__Action item__: Nothing outside the stretch is wanted. Repeat exactly the lines of the listing below from the one that contains "every fee floor, whatever its fee. *)" through the one that contains "pose proof Hi", both ends included.

__Material for this task__:
(** C40. A transaction of relayer and governance messages alone passes the module's gates in
    every state of the consumer (unpinned, in debt, stale, photon fees enforced) and under
    every fee floor, whatever its fee. *)
Theorem recovery_is_never_locked_out sdk can_deduct `{!SdkLaws sdk can_deduct} node tx simulate c w :
  is_Some (CParams w) → infrastructure tx → is_Some (tx_Fee tx) → sdk_accepts sdk can_deduct tx simulate c w →
  NewAnteHandler node None sdk tx simulate c w = (Ok tt, w).
Proof.
  intros [params Hp] Hi Hf Hsdk.
  destruct (handler_spec sdk can_deduct node params tx simulate c w Hp) as (r & E & H). rewrite E.
  enough (policy node params tx simulate c w) as Hpol by (by rewrite (proj2 H (conj Hpol Hsdk))).
  pose proof Hi as [_ Hm]. split; [..|by intros|by intros].
  - intros msg m Hin ->%(recovery_carries_itself msg m (proj1 (Hm msg Hin))). destruct (Hm msg Hin) as [[Hr|Hr] _]; unfold HasPrefix in *;
      split; eapply prefix_clash; try exact Hr; reflexivity.
  - intros msg _ Hin. destruct (Hm msg Hin) as [[Hr|Hr] _]; [left|right; by left]. by eapply prefix_longer.
  - intros msg _ _ Hin. by apply (Hm msg Hin).
  - by intros ??? _ _ [].
Qed.
End ante.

__Answer section__:
    every fee floor, whatever its fee. *)
Theorem recovery_is_never_locked_out sdk can_deduct `{!SdkLaws sdk can_deduct} node tx simulate c w :
  is_Some (CParams w) → infrastructure tx → is_Some (tx_Fee tx) → sdk_accepts sdk can_deduct tx simulate c w →
  NewAnteHandler node None sdk tx simulate c w = (Ok tt, w).
Proof.
  intros [params Hp] Hi Hf Hsdk.
  destruct (handler_spec sdk can_deduct node params tx simulate c w Hp) as (r & E & H). rewrite E.
  enough (policy node params tx simulate c w) as Hpol by (by rewrite (proj2 H (conj Hpol Hsdk))).
  pose proof Hi as [_ Hm]. split; [..|by intros|by intros].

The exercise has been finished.